What the exercise asks - Below are some records. Return exactly the lines from the one with "(** ** Descriptors *)" to the one with "Definition lowest (t", and nothing else.

Records for this task -

(** The settings after the [@]: a mode, or a rate with an optional mode. *)
Definition parse_tail (tail : bstr) (s : settings) : option settings :=
  match rr_serial_mode_parse (Some tail) (Some s) with
  | Some parsed => Some parsed
  | None =>
      let r := strtoull tail in
      if st_erange r || (length (st_end r) =? length tail)%nat || (921600 <? st_value r) then None
      else
        let parsed := Settings (st_value r) (bits s) (stops s) (parity s) in
        match st_end r with
        | [] => Some parsed
        | c :: rest => if bool_decide (c = ","%char) then rr_serial_mode_parse (Some rest) (Some parsed) else None
        end
  end.

(** The target and the settings; [None] leaves both as they are. *)
Definition rr_serial_spec_parse (spec : option bstr) (target : bool) (capacity : nat) (s : option settings) : option (bstr * settings) :=
  match spec, s with
  | Some spec, Some s =>
      if negb target || (capacity =? 0)%nat then None
      else
        let '(path, tail) := match split_last spec "@" with Some (a, b) => (a, Some b) | None => (spec, None) end in
        if (length path =? 0)%nat || (capacity <=? length path)%nat then None
        else
          parsed ← (match tail with Some tail => parse_tail tail s | None => Some s end);
          _ ← baud_speed (baud parsed);
          Some (path, parsed)
  | _, _ => None
  end.

(** ** The lines *)

(** What the code uses of the kernel; a call that fails sets [errno]. *)
Class Tty (W : Type) := {
  errno : W -> Z;
  set_errno : Z -> W -> W;
  (** [open] for reading and writing, nonblocking, without a controlling terminal. *)
  open : bstr -> W -> option Z * W;
  close : Z -> W -> W;
  (** [fstat] succeeds and [S_ISCHR]. *)
  is_chr : Z -> W -> bool * W;
  tcgetattr : Z -> W -> option termios * W;
  tcsetattr : Z -> termios -> W -> bool * W;
  posix_openpt : W -> option Z * W;
  grantpt : Z -> W -> bool * W;
  unlockpt : Z -> W -> bool * W;
  ptsname_r : Z -> nat -> W -> option bstr * W;
  symlink : bstr -> bstr -> W -> bool * W;
  readlink : bstr -> nat -> W -> option bstr * W;
  unlink : bstr -> W -> W }.

Definition EINVAL : Z := 22.
Definition ENOTTY : Z := 25.
Definition PATH_MAX : nat := 4096.

Section lines.
Context {W : Type} `{!Tty W}.

Definition valid_settings (s : settings) : bool :=
  negb ((bits s <? 5) || (8 <? bits s) || (stops s <? 1) || (2 <? stops s) ||
        (negb (bool_decide (parity s = "n"%char)) && negb (bool_decide (parity s = "e"%char)) && negb (bool_decide (parity s = "o"%char)))).

(** The attributes that are set: raw, the frame, the speed. *)
Definition frame (s : settings) (t : termios) : termios :=
  let t := cfmakeraw t in
  let cflag := clear (clear (c_cflag t) (Z.lor CSIZE (Z.lor PARENB (Z.lor PARODD CSTOPB)))) CRTSCTS in
  let cflag := Z.lor cflag (Z.lor (nth (Z.to_nat (bits s - 5)) [CS5; CS6; CS7; CS8] 0) (Z.lor CLOCAL CREAD)) in
  let cflag := if negb (bool_decide (parity s = "n"%char)) then Z.lor cflag PARENB else cflag in
  let cflag := if bool_decide (parity s = "o"%char) then Z.lor cflag PARODD else cflag in
  let cflag := if stops s =? 2 then Z.lor cflag CSTOPB else cflag in
  Termios (c_iflag t) (c_oflag t) cflag (c_lflag t) (<[VTIME := 0]> (<[VMIN := 1]> (c_cc t))) (c_ispeed t) (c_ospeed t).

Definition rr_serial_settings_apply (fd : Z) (s : option settings) (w : W) : bool * W :=
  match s with
  | None => (false, w)
  | Some s =>
      if negb (valid_settings s) then (false, w)
      else
        match baud_speed (baud s) with
        | None => (false, set_errno EINVAL w)
        | Some rate =>
            match tcgetattr fd w with
            | (None, w) => (false, w)
            | (Some t, w) =>
                match rr_serial_mode_parse (Some (rr_serial_mode_format s)) (Some s) with
                | None => (false, set_errno EINVAL w)
                | Some _ =>
                    match cfsetispeed (frame s t) rate with
                    | None => (false, set_errno EINVAL w)
                    | Some t =>
                        match cfsetospeed t rate with
                        | None => (false, set_errno EINVAL w)
                        | Some t => tcsetattr fd t w
                        end
                    end
                end
            end
        end
  end.

Definition read_bits (cflag : Z) : Z :=
  let size := Z.land cflag CSIZE in
  if size =? CS5 then 5 else if size =? CS6 then 6 else if size =? CS7 then 7 else 8.

(** [s]: whether the caller passes a structure. *)
Definition rr_serial_settings_read (fd : Z) (s : bool) (w : W) : option settings * W :=
  if negb s then (None, w)
  else
    match tcgetattr fd w with
    | (None, w) => (None, w)
    | (Some t, w) =>
        match list_find (fun r => baud_speed r.1 = Some (cfgetospeed t)) rates with
        | None => (None, w)
        | Some (_, (baud, _)) =>
            let has flag := negb (Z.land (c_cflag t) flag =? 0) in
            (Some (Settings baud (read_bits (c_cflag t)) (if has CSTOPB then 2 else 1)
               (if has PARENB then if has PARODD then "o"%char else "e"%char else "n"%char)), w)
        end
    end.

(** The descriptor and the attributes to restore on closing. *)
Definition rr_serial_device_open (path : option bstr) (s : option settings) (original : bool) (w : W) : option (Z * termios) * W :=
  match path, original with
  | Some path, true =>
      match open path w with
      | (None, w) => (None, w)
      | (Some fd, w) =>
          let not_tty w := (None, set_errno ENOTTY (close fd w)) in
          match is_chr fd w with
          | (false, w) => not_tty w
          | (true, w) =>
              match tcgetattr fd w with
              | (None, w) => not_tty w
              | (Some t, w) =>
                  match rr_serial_settings_apply fd s w with
                  | (true, w) => (Some (fd, t), w)
                  | (false, w) =>
                      let error := errno w in
                      (None, set_errno error (close fd (tcsetattr fd t w).2))
                  end
              end
          end
      end
  | _, _ => (None, set_errno EINVAL w)
  end.

Definition rr_serial_device_close (fd : Z) (original : option termios) (w : W) : W :=
  if fd <? 0 then w
  else close fd (match original with Some t => (tcsetattr fd t w).2 | None => w end).

(** The master descriptor, the kept slave descriptor and the slave's name.
    [outs]: the caller passes [keeper] and [slave]. *)
Definition rr_serial_pty_open (path : option bstr) (s : option settings) (outs : bool) (capacity : nat) (w : W) :
    option (Z * Z * bstr) * W :=
  match path with
  | None => (None, set_errno EINVAL w)
  | Some path =>
      if negb outs || (capacity <? 2)%nat then (None, set_errno EINVAL w)
      else
        match posix_openpt w with
        | (None, w) => (None, w)
        | (Some fd, w) =>
            let failed hold w :=
              let error := errno w in
              let w := match hold with Some h => close h w | None => w end in
              (None, set_errno error (close fd w)) in
            match grantpt fd w with
            | (false, w) => failed None w
            | (true, w) =>
                match unlockpt fd w with
                | (false, w) => failed None w
                | (true, w) =>
                    match ptsname_r fd capacity w with
                    | (None, w) => failed None w
                    | (Some slave, w) =>
                        match open slave w with
                        | (None, w) => failed None w
                        | (Some hold, w) =>
                            match rr_serial_settings_apply hold s w with
                            | (false, w) => failed (Some hold) w
                            | (true, w) =>
                                match symlink slave path w with
                                | (false, w) => failed (Some hold) w
                                | (true, w) => (Some (fd, hold, slave), w)
                                end
                            end
                        end
                    end
                end
            end
        end
  end.

Definition rr_serial_pty_close (fd keeper : Z) (path slave : option bstr) (w : W) : W :=
  let w := if 0 <=? fd then close fd w else w in
  let w := if 0 <=? keeper then close keeper w else w in
  match path, slave with
  | Some path, Some slave =>
      match readlink path (PATH_MAX - 1) w with
      | (None, w) => w
      | (Some target, w) => if streq target slave then unlink path w else w
      end
  | _, _ => w
  end.

End lines.

(** ** NMEA sentences *)

Definition isxdigit (c : ascii) : bool := match hex_digit c with Some _ => true | None => false end.

(** [strtoul(s, NULL, 16)] of hexadecimal digits. *)
Definition hex_value (s : bstr) : Z := foldl (fun n c => 16 * n + default 0 (hex_digit c)) 0 s.

Definition checksum (s : bstr) : Z := foldl (fun n c => Z.lxor n (code c)) 0 s.

Definition rr_nmea_valid (line : option bstr) : bool :=
  match line with
  | Some (c :: body) =>
      if negb (bool_decide (c = "$"%char)) && negb (bool_decide (c = "!"%char)) then false
      else
        match split_at body "*" with
        | Some (text, [h1; h2]) =>
            if (length text =? 0)%nat || negb (isxdigit h1) || negb (isxdigit h2) then false
            else forallb isprint text && (checksum text =? hex_value [h1; h2])
        | _ => false
        end
  | _ => false
  end.

(** [int32_t] to the absolute value in [uint32_t]. *)
Definition absolute (angle : Z) : Z := u32 (if angle <? 0 then - angle else angle).

(** What [snprintf] leaves of [text] in a buffer. *)
Definition snprintf (capacity : nat) (text : bstr) : bstr := take (capacity - 1) text.

Definition nmea_angle (angle : Z) (width capacity : nat) : bstr :=
  let degrees := absolute angle / 10000000 in
  let minutes := u64 (u64 (absolute angle mod 10000000 * 60) + 5) / 10 in
  let '(degrees, minutes) := if minutes =? 60000000 then (u32 (degrees + 1), 0) else (degrees, minutes) in
  snprintf capacity (pad_left width (print_nat degrees) ++ pad_left 2 (print_nat (u32 (minutes / 1000000))) ++ B "." ++
    pad_left 6 (print_nat (u32 (minutes mod 1000000)))).

(** [struct tm], the fields that are printed: the year is [tm_year + 1900]. *)
Record tm := Tm { tm_year : Z; tm_mon : Z; tm_mday : Z; tm_hour : Z; tm_min : Z; tm_sec : Z }.

(** The date of a day counted from 1970-01-01: years start in March, eras are 400 years. *)
Definition civil (day : Z) : Z * Z * Z :=
  let z := day + 719468 in
  let era := z / 146097 in
  let doe := z mod 146097 in
  let yoe := (doe - doe / 1460 + doe / 36524 - doe / 146096) / 365 in
  let doy := doe - (365 * yoe + yoe / 4 - yoe / 100) in
  let mp := (5 * doy + 2) / 153 in
  let month := if mp <? 10 then mp + 3 else mp - 9 in
  (yoe + era * 400 + (if month <=? 2 then 1 else 0), month, doy - (153 * mp + 2) / 5 + 1).

(** [gmtime_r]; it fails when [tm_year] is not an [int]. *)
Definition gmtime_r (utc : Z) : option tm :=
  let '(year, month, mday) := civil (utc / 86400) in
  let s := utc mod 86400 in
  if (year - 1900 <? INT_MIN) || (INT_MAX <? year - 1900) then None
  else Some (Tm year month mday (s / 3600) (s / 60 mod 60) (s mod 60)).

(** [strftime] with three two-digit fields; nothing when the buffer is too small. *)
Definition strftime (capacity : nat) (a b c : Z) : bstr :=
  let text := pad_left 2 (print_nat a) ++ pad_left 2 (print_nat b) ++ pad_left 2 (print_nat c) in
  if (capacity <=? length text)%nat then [] else text.
(* ===== verification/SerialSpec.v ===== *)
(** * What the serial lines promise (io.serial.c)

    Settings written to a line are read back; the text forms parse to what was
    printed; opening a device leaves no descriptor behind when it fails; a sentence
    that is produced is valid and carries the coordinates exactly.

    A sentence is produced whole or not at all; what is produced passes
    [rr_nmea_valid] and says the position, the time and the date exactly. *)

From S2P Require Import Prelude CString CFloat Serial.

#[local] Open Scope Z_scope.

(** ** Settings as text *)

Lemma valid_settings_cases s :
  valid_settings s = true ->
  5 <= bits s <= 8 /\ 1 <= stops s <= 2 /\ (parity s = "n"%char \/ parity s = "e"%char \/ parity s = "o"%char).
Proof.
  unfold valid_settings. rewrite negb_true_iff, !orb_false_iff, !Z.ltb_ge, !andb_false_iff, !negb_false_iff, !bool_decide_eq_true. intuition lia.
Qed.

Lemma mode_parse_print s d :
  valid_settings s = true ->
  rr_serial_mode_parse (Some (rr_serial_mode_format s)) (Some d) = Some (Settings (baud d) (bits s) (stops s) (parity s)).
Proof.
  destruct s as [r b st p]. intros (Hb & Hs & Hp)%valid_settings_cases. cbn [bits stops parity] in *.
  assert (b = 5 \/ b = 6 \/ b = 7 \/ b = 8) as Hb' by lia. assert (st = 1 \/ st = 2) as Hs' by lia.
  destruct Hb' as [-> | [-> | [-> | ->]]]; destruct Hs' as [-> | ->]; destruct Hp as [-> | [-> | ->]]; reflexivity.
Qed.
(* ===== verification/Subproc.v ===== *)
(** * Child processes (subproc.c)

    Descriptors are the table of a process: an open file description and the
    close-on-exec flag for each number, with the calls of POSIX on it ([fcntl] takes
    the lowest free number).  A fork gives the child a copy of the table.  Whether a
    call that needs a resource succeeds is an outcome, as for an allocation; what
    [kill], [waitpid] and [poll] return is a list of answers.  A [FILE] is the
    descriptor it was opened on.

    A child has exactly the descriptors that were asked for, whichever numbers the
    sources and the targets have; the parent keeps its own; no signal reaches a
    number that is no longer the child's; lines are read without loss. *)

From S2P Require Import Prelude Scheduler.

#[local] Open Scope Z_scope.

(** ** Descriptors *)

Record file := File { desc : N; cloexec : bool }.

#[export] Instance file_eq_dec : EqDecision file.
Proof. solve_decision. Defined.

Abbreviation table := (gmap Z file).

(** The lowest free number from [fd] on; one more look than there are descriptors. *)
Fixpoint lowest_from (fuel : nat) (t : table) (fd : Z) : Z :=
  match fuel with
  | O => fd
  | S fuel => match t !! fd with None => fd | Some _ => lowest_from fuel t (fd + 1) end
  end.

Definition lowest (t : table) (fd : Z) : Z := lowest_from (S (size t)) t fd.
(** The six characters, from the places of the two coordinates. *)
Lemma locator_text lat lon a b c d e f :
  places 0 (add (f64_of_f32 (f32_of_f64 lon)) (f64_of_Z 180)) (take 3 LON_F) = [a; b; c] ->
  places 0 (add (f64_of_f32 (f32_of_f64 lat)) (f64_of_Z 90)) (take 3 LAT_F) = [d; e; f] ->
  latlon2maidenhead (Coord (f32_of_f64 lat) (f32_of_f64 lon) 3 false) = [a; d; b; e; c; f].
Proof.
  intros Hlon Hlat. unfold latlon2maidenhead. cbn [latitude longitude precision]. change (Z.to_nat (locator_size 3 / 2)) with 3%nat.
  by rewrite Hlon, Hlat.
Qed.

Section location.
Context `{Scan}.

Lemma square_position coordinates g0 g1 g2 g3 :
  measured coordinates = None -> rr_grid_valid (Some [g0; g1; g2; g3]) = true ->
  position coordinates (Some [g0; g1; g2; g3]) =
  Some (centre (schar (toupper g1) - 65) (schar g3 - 48) 10 1 24 240 5760 90, centre (schar (toupper g0) - 65) (schar g2 - 48) 20 2 12 120 2880 180, true).
Proof.
  intros Hm Hv. unfold position. rewrite Hm, Hv, centre_of_square. cbn [negb error latitude longitude]. rewrite !degrees_centre by reflexivity. reflexivity.
Qed.

(** Coordinates whose places are known resolve to them. *)
Lemma located coordinates grid lat lon approx text :
  position coordinates grid = Some (lat, lon, approx) ->
  latlon2maidenhead (Coord (f32_of_f64 lat) (f32_of_f64 lon) 3 false) = text -> length text = 6%nat -> NUL ∉ text ->
  rr_location_resolve coordinates grid true = (true, Some (Location lat lon true approx text)).
Proof.
  intros E Ht Hl Hn. unfold rr_location_resolve. cbn [negb]. rewrite E, Ht, Hl. cbn [Nat.eqb negb orb]. by rewrite bool_decide_eq_false_2.
Qed.

(** Without usable coordinates, a locator of four characters resolves to an
    approximate position inside its square, whatever the case of its letters, and
    the locator of six characters that is shown is the square's own, in upper case,
    with the place LL of its centre. *)
Theorem square_resolves coordinates grid :
  measured coordinates = None -> rr_grid_valid (Some grid) = true -> length grid = 4%nat ->
  exists lat lon,
    rr_location_resolve coordinates (Some grid) true = (true, Some (Location lat lon true true (map toupper grid ++ B "LL"))) /\
    let south := 10 * (schar (toupper (at_ grid 1)) - 65) + (schar (at_ grid 3) - 48) - 90 in
    let west := 20 * (schar (toupper (at_ grid 0)) - 65) + 2 * (schar (at_ grid 2) - 48) - 180 in
    le (f64_of_Z south) lat = true /\ le lat (f64_of_Z (south + 1)) = true /\
    le (f64_of_Z west) lon = true /\ le lon (f64_of_Z (west + 2)) = true.
Proof.
  destruct grid as [| g0 [| g1 [| g2 [| g3 []]]]]; try discriminate. intros Hm Hv _. pose proof Hv as Hc.
  cbn [rr_grid_valid length grid_chars] in Hc. rewrite !andb_true_iff in Hc. destruct Hc as (_ & H0 & H1 & H2 & H3 & _).
  destruct (grid_letter g0 H0) as [R0 E0]. destruct (grid_letter g1 H1) as [R1 E1]. destruct (grid_figure g2 H2) as [R2 E2]. destruct (grid_figure g3 H3) as [R3 E3].
  destruct (lat_place _ _ R1 R3) as (Plat & Slat & Nlat). destruct (lon_place _ _ R0 R2) as (Plon & Slon & Nlon). rewrite <- E1, <- E3 in Plat. rewrite <- E0, <- E2 in Plon.
  exists (centre (schar (toupper g1) - 65) (schar g3 - 48) 10 1 24 240 5760 90), (centre (schar (toupper g0) - 65) (schar g2 - 48) 20 2 12 120 2880 180).
  split; [| exact (conj Slat (conj Nlat (conj Slon Nlon)))].
  assert (forall c, 0 <= schar c - 48 < 10 -> c = chr (48 + (schar c - 48)) -> toupper c = c) as Hup.
  { intros c Hr Ec. unfold toupper. replace (islower c) with false; [done |]. rewrite Ec. unfold islower. rewrite code_chr, Z.mod_small by lia. lia. }
  assert (map toupper [g0; g1; g2; g3] ++ B "LL" = [toupper g0; toupper g1; g2; g3; "L"; "L"]%char) as -> by (cbn [map app]; by rewrite (Hup g2 R2 E2), (Hup g3 R3 E3)).
  apply located.
  - by apply square_position.
  - by apply locator_text.
  - done.
  - rewrite E0, E1, E2, E3. rewrite !elem_of_cons, elem_of_nil.
    assert (forall n, 1 <= n < 256 -> NUL <> chr n) as Hnz by (intros n Hn E%(f_equal code); rewrite code_chr, Z.mod_small in E by lia; change (code NUL) with 0 in E; lia).
    intros [E | [E | [E | [E | [E | [E | []]]]]]]; try (revert E; apply Hnz; lia); discriminate E.
Qed.

(** What resolved: measured coordinates that are in range, exactly as they were
    read, or, without any, a valid locator. *)
Theorem location_source coordinates grid l :
  rr_location_resolve coordinates grid true = (true, Some l) ->
  valid l = true /\ length (locator l) = 6%nat /\
  if approximate l then measured coordinates = None /\ rr_grid_valid grid = true
  else measured coordinates = Some (loc_latitude l, loc_longitude l) /\ in_range (loc_latitude l) (loc_longitude l) = true.
Proof.
  unfold rr_location_resolve, position. cbn [negb]. pose proof (eq_refl (measured coordinates)) as Hm. unfold measured in Hm at 2.
  destruct (measured coordinates) as [[lat lon] |].
  - destruct (_ || _) eqn:E; [done |]. intros [= <-]. cbn [valid locator approximate loc_latitude loc_longitude].
    apply orb_false_iff in E as [E _]. rewrite negb_false_iff, Nat.eqb_eq in E. split; [done |]. split; [done |]. split; [done |].
    destruct coordinates as [s |]; [| done]. destruct (scan_pair s) as [[a b] |]; [| done]. destruct (in_range a b) eqn:Er; [| done]. by injection Hm as -> ->.
  - destruct (rr_grid_valid grid) eqn:Eg; cbn [negb]; [| done]. cbv zeta. destruct (error _); [done |].
    destruct (_ || _) eqn:E; [done |]. intros [= <-]. cbn [valid locator approximate].
    apply orb_false_iff in E as [E _]. rewrite negb_false_iff, Nat.eqb_eq in E. done.
Qed.

(** The text fits exactly when the call says so, and is cut off otherwise. *)
Theorem location_format_fits coordinates grid compact cap b t :
  rr_location_format coordinates grid compact true cap = (b, Some t) -> (0 < cap)%nat ->
  (length t < cap)%nat /\
  forall l, rr_location_resolve coordinates grid true = (true, Some l) ->
    (b = true -> t = location_text compact l) /\ (b = false -> (cap <= length (location_text compact l))%nat).
Proof.
  unfold rr_location_format. intros Hf Hc. revert Hf. rewrite (proj2 (Nat.eqb_neq cap 0)) by lia. cbn [negb orb].
  destruct (rr_location_resolve coordinates grid true) as [[] [l |]]; intros [= <- <-]; cbn [length]; (split; [rewrite ?length_take; lia |]).
  - intros l' [= <-]. split; [intros Hl%Nat.ltb_lt; apply take_ge; lia | by intros Hl%Nat.ltb_ge].
  - by intros l'.
  - by intros l'.
  - by intros l'.
Qed.

End location.

(** ** Examples *)

(** [%lf] as [strtod] reads. *)
#[export] Instance strtod_scan : Scan := {|
  scan_lf s := let r := strtod s in if (length (sd_end r) =? length s)%nat then None else Some (sd_value r, sd_end r) |}.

Response to the task -
(** ** Descriptors *)

Record file := File { desc : N; cloexec : bool }.

#[export] Instance file_eq_dec : EqDecision file.
Proof. solve_decision. Defined.

Abbreviation table := (gmap Z file).

(** The lowest free number from [fd] on; one more look than there are descriptors. *)
Fixpoint lowest_from (fuel : nat) (t : table) (fd : Z) : Z :=
  match fuel with
  | O => fd
  | S fuel => match t !! fd with None => fd | Some _ => lowest_from fuel t (fd + 1) end
  end.

Definition lowest (t : table) (fd : Z) : Z := lowest_from (S (size t)) t fd.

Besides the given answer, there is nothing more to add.